When Gov. Jared Polis reintroduced public events, his office also issued a 3-page document with COVID-19 safety guidelines for event organizers. The Avon Arts Festival will follow all of those protocols, including placing handwashing and sanitizing stations around the venue, spaced out vendor booths and a maximum of 175 shoppers at a time.

There will also be one-way pedestrian traffic and one entry and exit point. Because the event is an outdoor shopping experience, people will be in-and-out of the fenced-off vendor area.

“The guidelines that are set forth, they work for small to medium sized events,” he said. “We have a really good collection of artists, and Nottingham Park is the perfect venue.”

Arts fairs and festivals in the Vail Valley, in a typical summer, can be overshadowed by larger events, particularly those at the Gerald R. Ford Amphitheater and the Vilar Performing Arts Center. On Labor Day weekend, the annual Gourmet on Gore food tasting and the Vail Jazz Party typically draw the most people out to Vail.

Gourmet on Gore was canceled and Vail Jazz is hosting limited outdoor concerts while focusing on its virtual Interludes series instead of a full Party; other Colorado Labor Day weekend events that compete with Vail Valley offerings also aren’t happening in their traditional capacities. As such, the new Avon Art Festival is able to gain more attention and hopefully generate more income for the vendors.
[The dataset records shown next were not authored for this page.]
(** * zillowsaves: the incremental-sync pipeline of [main.go]

    A shallow embedding of the decision logic of [main.go]: the metric
    extractor [extractZillowSavesCount], the watermark resolution at the
    head of [doZillow], the gate of [processData] and the row builder
    [appendToSheet]; and of the mail step behind [getYahooEmails],
    [connectToYahooIMAP].  The Go library functions the program calls
    (package [time], [strings], [strconv], [regexp], [sort]) are modelled
    next to the code that calls them, each restricted to the behaviour the
    program reaches; the sheet service and the mail server are records of
    what they answer.

    Go strings are byte sequences: [gostring] is a list of [ascii] bytes.
    Go's [int] is taken as 64 bits wide. *)

From Stdlib Require Import ZArith Ascii String List Bool Lia Permutation Sorted.
Import ListNotations.
Open Scope Z_scope.

Set Implicit Arguments.

(* ================================================================= *)
(** ** Bytes and strings *)

Definition gostring := list ascii.

(** A string literal as a Go string. *)
Definition str (s : string) : gostring := list_ascii_of_string s.

(** The numeric value of a byte. *)
Definition code (c : ascii) : Z := Z.of_N (N_of_ascii c).

Definition gostring_eqb (a b : gostring) : bool :=
  if list_eq_dec ascii_dec a b then true else false.

(** [s] starts with [p]. *)
Definition startsWith (p s : gostring) : bool :=
  gostring_eqb (firstn (length p) s) p.

(** [c - '0'] for a decimal digit byte. *)
Definition digitVal (c : ascii) : Z := code c - 48.

(** [isDigit]: the byte is one of ['0'..'9']. *)
Definition isDigit (c : ascii) : bool := (48 <=? code c) && (code c <=? 57).

(* ================================================================= *)
(** ** Package [time]: the calendar *)

Module GoTime.

(** A [time.Time]: an instant, counted in seconds since January 1 of year 1,
    00:00:00 UTC (the epoch of Go's internal representation) with a
    nanosecond part, and the offset in seconds east of UTC of its location.
    Only fixed-offset locations are modelled. *)
Record Time := mkTime { wallSec : Z; nsec : Z; zoneOffset : Z }.

Definition UTC : Z := 0.

Definition secondsPerDay : Z := 86400.
Definition daysPer400Years : Z := 146097.
Definition daysPer100Years : Z := 36524.
Definition daysPer4Years : Z := 1461.
(** X6.  [read_incucyte_csv] returns a table for every frame that has a
    time column and whose labels differ pairwise even when case is ignored,
    provided that in the wide layout no column is labelled exactly value
    (the label [melt] reserves for its own value column). *)
Theorem read_succeeds_on_distinct_labels
    (to_float : string -> float) (float_str : float -> string)
    (df : DataFrame) :
  has_column (columns df) "time" ->
  NoDup (map lower (columns df)) ->
  (detect_layout (columns df) = WIDE -> "value" ∉ columns df) ->
  exists t, read_incucyte_csv to_float float_str df = Ok t.
Proof.
  intros Htm Hnd Hval. unfold read_incucyte_csv.
  destruct (detect_layout (columns df)) eqn:El.
  - by apply read_wide_total; [| |apply Hval].
  - destruct (read_tidy_total to_float float_str df El Hnd)
      as (jt & jg & jr & jv & ->). eauto.
  - exfalso.
    destruct (detect_layout_spec (columns df)) as (Hw & Ht & _).
    destruct (has_column_dec (columns df) "group") as [Hg|Hg];
    destruct (has_column_dec (columns df) "replicate") as [Hr|Hr];
    destruct (has_column_dec (columns df) "value") as [Hv|Hv];
      try (rewrite Hw in El by tauto; discriminate).
    rewrite Ht in El by tauto. discriminate.
Qed.

Lemma read_succeeds_on_distinct_labels_witness :
  exists t,
    read_incucyte_csv plain_decimal plain_str
      (mkFrame ["Time"; "A_R1"; "A_R2"; "B"]
               [[CInt 0; CInt 1; CInt 3; CStr "n.d."]]) = Ok t.
Proof.
  apply (read_succeeds_on_distinct_labels plain_decimal plain_str
           (mkFrame ["Time"; "A_R1"; "A_R2"; "B"]
                    [[CInt 0; CInt 1; CInt 3; CStr "n.d."]])).
  - exists "Time". split; [|reflexivity]. apply elem_of_cons. by left.
  - vm_compute. repeat constructor; rewrite ?elem_of_cons, ?elem_of_nil;
      intros H; repeat destruct H as [H|H]; try discriminate H; done.
  - intros _. cbn [columns]. rewrite !elem_of_cons, elem_of_nil.
    intros H; repeat destruct H as [H|H]; try discriminate H; done.
Defined.

(** ** The aggregator: counts and order *)






Lemma length_insert_key (k : key) (l : list key) :
  length (insert_key k l) = S (length l).
Proof.
  induction l as [|a l IH]; [done|].
  simpl. destruct (key_leb k a); simpl; by rewrite ?IH.
Qed.
(** X19.  [prepare_map_df] keeps exactly the rows that hold a number in
    both coordinate columns, in their order, each with its two numbers
    under lat and lon; a row with a NULL in either column is dropped.  A
    map section does not run for an empty frame; for a frame with rows it
    shows the map of the rows kept when there is one, and the note when
    there is none. *)
Theorem prepare_map_df_exact :
  forall (df : list row) (lat_col lon_col : row -> option float),
    map record (prepare_map_df df lat_col lon_col)
    = filter (fun r => has_number (lat_col r) && has_number (lon_col r)) df /\
    (forall p, In p (prepare_map_df df lat_col lon_col) ->
               lat_col (record p) = Some (lat p) /\
               lon_col (record p) = Some (lon p)) /\
    (show_map df lat_col lon_col = None <-> df = []) /\
    (show_map df lat_col lon_col = Some st_info_no_valid_location <->
     df <> [] /\
     forall r, In r df -> has_number (lat_col r) = false \/
                          has_number (lon_col r) = false) /\
    (forall points,
        show_map df lat_col lon_col = Some (st_map points) <->
        points <> [] /\ points = prepare_map_df df lat_col lon_col).
Proof.
  intros df lat_col lon_col.
  assert (Hmap : map record (prepare_map_df df lat_col lon_col)
    = filter (fun r => has_number (lat_col r) && has_number (lon_col r)) df).
  { unfold prepare_map_df, dropna.
    induction df as [|r df IH]; [reflexivity|].
    cbn [map filter lat lon]. rewrite !to_numeric_is_nan.
    destruct (has_number (lat_col r) && has_number (lon_col r));
      cbn [map record]; rewrite IH; reflexivity. }
  assert (Hnil : prepare_map_df df lat_col lon_col = [] <->
                 forall r, In r df -> has_number (lat_col r) = false \/
                                      has_number (lon_col r) = false).
  { split.
    - intros E r Hr. rewrite E in Hmap. cbn [map] in Hmap.
      destruct (has_number (lat_col r)) eqn:H1; [|auto].
      destruct (has_number (lon_col r)) eqn:H2; [|auto].
      exfalso.
      assert (Hin : In r (filter (fun r => has_number (lat_col r)
                                           && has_number (lon_col r)) df))
        by (apply filter_In; rewrite H1, H2; auto).
      rewrite <- Hmap in Hin. destruct Hin.
    - intros Hall.
      destruct (prepare_map_df df lat_col lon_col) as [|p l] eqn:E;
        [reflexivity|].
      exfalso. cbn [map] in Hmap.
      assert (Hin : In (record p)
                      (filter (fun r => has_number (lat_col r)
                                        && has_number (lon_col r)) df))
        by (rewrite <- Hmap; left; reflexivity).
      apply filter_In in Hin as [Hin Hn].
      apply andb_true_iff in Hn as [H1 H2].
      destruct (Hall _ Hin) as [H|H]; congruence. }
  split; [exact Hmap|]. split; [|split; [|split]].
  - unfold prepare_map_df, dropna. intros p Hp.
    apply filter_In in Hp as [Hp Hn].
    apply in_map_iff in Hp as (r & <- & _).
    cbn [lat lon record] in *. rewrite !to_numeric_is_nan in Hn.
    apply andb_true_iff in Hn as [H1 H2].
    split; apply to_numeric_some; assumption.
  - unfold show_map. destruct df; split; intros H;
      first [reflexivity | discriminate].
  - unfold show_map. destruct df as [|r0 df].
    + split; [discriminate | intros [H _]; contradiction].
    + rewrite <- Hnil.
      destruct (prepare_map_df (r0 :: df) lat_col lon_col); split.
      * intros _. split; [discriminate | reflexivity].
      * reflexivity.
      * discriminate.
      * intros [_ H]. discriminate H.
  - intros points. unfold show_map. destruct df as [|r0 df].
    + split; [discriminate|]. intros [Hne ->]. contradiction.
    + destruct (prepare_map_df (r0 :: df) lat_col lon_col) as [|p l]; split.
      * discriminate.
      * intros [Hne ->]. contradiction.
      * intros [= <-]. split; [discriminate | reflexivity].
      * intros [_ ->]. reflexivity.
Qed.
“For a lot of them, this is their livelihood. It seems like small businesses, arts & culture, they’ve all taken a really hard year this year,” Wallis said.

That same paradigm has been true for the other arts events and festivals hosted here this summer, including Art on the Rockies, the Vail Fine Arts Festival and other gallery events and artist meet-and-greets around town. These festivals are ultra-important to the creators that participate in them, and limited local event offerings, Wallis hopes, will encourage more people to come out and support their work.

“I think it’s going to be a really good first-year event,” he said.

Most of the fairs Colorado Events organizes take place in Denver and Boulder, but the company has hosted a few events in mountain towns this summer, including Estes Park and Crested Butte. The company has urban markets, craft sales and holiday markets planned through Decmeber. Wallis thinks his company may be putting on the greatest number of events in the state right now.

“The events business was faced with the same thing that a lot of businesses were faced with: adapt to the new changes or you don’t operate. I’ve been all about making the necessary changes and trying to keep on keeping on,” he said.

To that front, Wallis is happy that he’s been able to stay operational and provide a source of income to the artists and artisans that sell their work at his events.

“Everybody’s down on some level, but I’d rather be down than out.”